Can we use clotted sample as the choice to do DAT, can that cause false negetive, due to in vitro hemolysis
You CAN use clotted samples, but non-clotted (EDTA) samples are preferred. The issue is not false negatives; using a clotted sample is more likely to cause false positives due to nonspecific complement fixation to the surface of the RBC in a clotted test tube.
-Joe
Hi Joe, and thank you for a great podcast. Enjoy it tremendously! I listen to it every day wile I commute to work.
I`m wondering if You can explain why, when we have a positive DAT with IgG, we still can have negative auto control on identification panel done with IAT ,(the same patient and same sample). I just cant get my brain around it.
My other question is , haw do you know that C3d positive DAT is caused by IgM. Some of the IgG classes also may activate complement.
Thanks again. I`m looking forward to hear from you
Katta, the answer to your first question is that these are biologic systems, and testing just doesn’t always follow the rules!

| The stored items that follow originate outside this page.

(** C35: The verdict of the tool.  When all threads are joined, a status of
    [FFFS_OK] means that every seed has been run, exactly once, and that all of
    these runs have passed.  Any other status is the one of the first error that
    was reported, and what that report says has happened: a thread that could
    not be started ([FFFS_ERR_IO]), a thread without memory ([FFFS_ERR_NOMEM]),
    or the run of a seed, with the status that this run returned. *)
Theorem dispatch_verdict s :
  0 <= so_seed_count opts <= SIZE_MAX -> 1 <= thread_count -> reach s -> joined s ->
  match run_random_status s with
  | inr _ =>
      dr_reports s = [] /\
      (fst <$> dr_ended s) ≡ₚ seqZ 0 (so_seed_count opts) /\
      forall index, 0 <= index < so_seed_count opts ->
        exists stats wear stats' wear',
          work (seed_of opts index) stats wear = Some (inr tt, stats', wear')
  | inl e => exists report later, dr_reports s = report :: later /\
      e = report_status report /\
      match report with
      | REPORT_NO_THREAD i => dr_spawning s = false /\ dr_started s = i
      | REPORT_NO_MEMORY i => (i < dr_started s)%nat
      | REPORT_RUN index err => (index, inl err) ∈ dr_ended s /\
          exists stats wear stats' wear',
            work (seed_of opts index) stats wear = Some (inl err, stats', wear')
      end
  end.
Proof.
  intros Hc Ht Hs Hj. apply dispatch_reach_inv in Hs as Hinv; [| done].
  pose proof (joined_running s Hinv Hj) as Hrun. destruct Hj as [Hall Hdone].
  destruct Hinv as [Hn Hg Hsp He Hwk Hf Herr Hrep Hm Hl Hnew Hst _].
  rewrite Forall_forall in He.
  unfold run_random_status. destruct (is_ok (dp_err (dr_disp s))) eqn:Hok.
  2: { rewrite Herr in Hok |- *. destruct (dr_reports s) as [| report later]; [done |].
       exists report, later. split; [done |]. split; [done |].
       apply Forall_cons in Hrep as [Hrep _]. destruct report as [i | i | index err]; [done.. |].
       split; [done |]. exact (He _ Hrep). }
  assert (Hnone : dr_reports s = []).
  { rewrite Herr in Hok. by destruct (dr_reports s). }
  destruct (dr_err s) as [e | []] eqn:Hmain.
  { by discriminate (Hm (or_intror eq_refl)). }
  assert (Hstarted : dr_started s = length (dr_workers s)).
  { destruct Hall as [Hsp' | Hlen]; [by discriminate (Hm (or_introl Hsp')) | done]. }
  destruct (lookup_lt_is_Some_2 (dr_workers s) 0) as [w0 Hw0]; [lia |].
  assert (Hnext : dp_next_seed_index (dr_disp s) = so_seed_count opts).
  { pose proof (Forall_lookup_1 _ _ _ _ Hwk Hw0) as Hok0.
    pose proof (wo_done _ _ _ _ Hok0 (Hdone O w0 ltac:(lia) Hw0) Hok). lia. }
  rewrite Hrun, app_nil_r in Hsp. rewrite Hg, Hnext in Hsp.
  split; [done |]. split; [done |]. intros index Hidx.
  assert (Hin : index ∈ fst <$> dr_ended s) by (rewrite <- Hsp; by apply elem_of_seqZ; lia).
  apply list_elem_of_fmap in Hin as ([idx err] & -> & Hin).
  pose proof (He _ Hin) as (st & wr & st' & wr' & Hwork).
  cbn [fst snd] in *. destruct err as [e | []]; [| by exists st, wr, st', wr'].
  destruct (Hf _ _ Hin) as [Hd | (i & w & run & e' & Hi & Hw)]; [done |].
  apply lookup_lt_Some in Hi as Hlt. rewrite (Hdone i w ltac:(lia) Hi) in Hw. done.
Qed.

I agree with you that it’s reasonable to expect someone with a positive DAT with anti-IgG to have a positive autocontrol, but the reagents used may not be the same, the conditions may not have been the same, the platform and/or reagents may have variations, etc. For your second question, the answer is: You DON’T know for sure! However IgM as a complement-fixer rather than IgG is just playing the odds; it just happens way more often that way. Sure, some IgG’s can fix complement, but generally not as efficiently as IgM. Also, if IgG was fixing the complement, you’d usually expect to see positives with anti-IgG antihuman globulin, too!
-Joe
Hello dr Joe! I have watched basic Imunohematologic video series using the link below the podcast. In video 5. where dr. Sue explains The Antibody detection test, I see that the incubation time for reaction mix of patient’s serum and test cells is 30 minutes without using potentiator. In our facility, we are performing all tests in tubes. Manufacturer’s instructions on the antihuman globulin serum that we are using says that IAT is supposed to be performed with incubation time of 15 minutes, without any potentiator. My question is: should we follow their instructions completely and incubate it 15 minutes? I am afraid that the recommended incubation time of 15 min. without any potentiator is too short… Is it a problem if we extend it to 30 minutes? What are your thoughts?
Hi, can you please explain the significance of 5 min RT incubation in DAT testing. Also the saline control.
Thank you
What could be the cause of a positive DAT and negative auto control? The platform used is gel cards for both.
As a tech in trainee, your website as well as your YouTube channel have both blessed me with immense knowledge. Thank you!
That’s very kind of you to say. I’m honored to have helped you in any way, Brooklyn.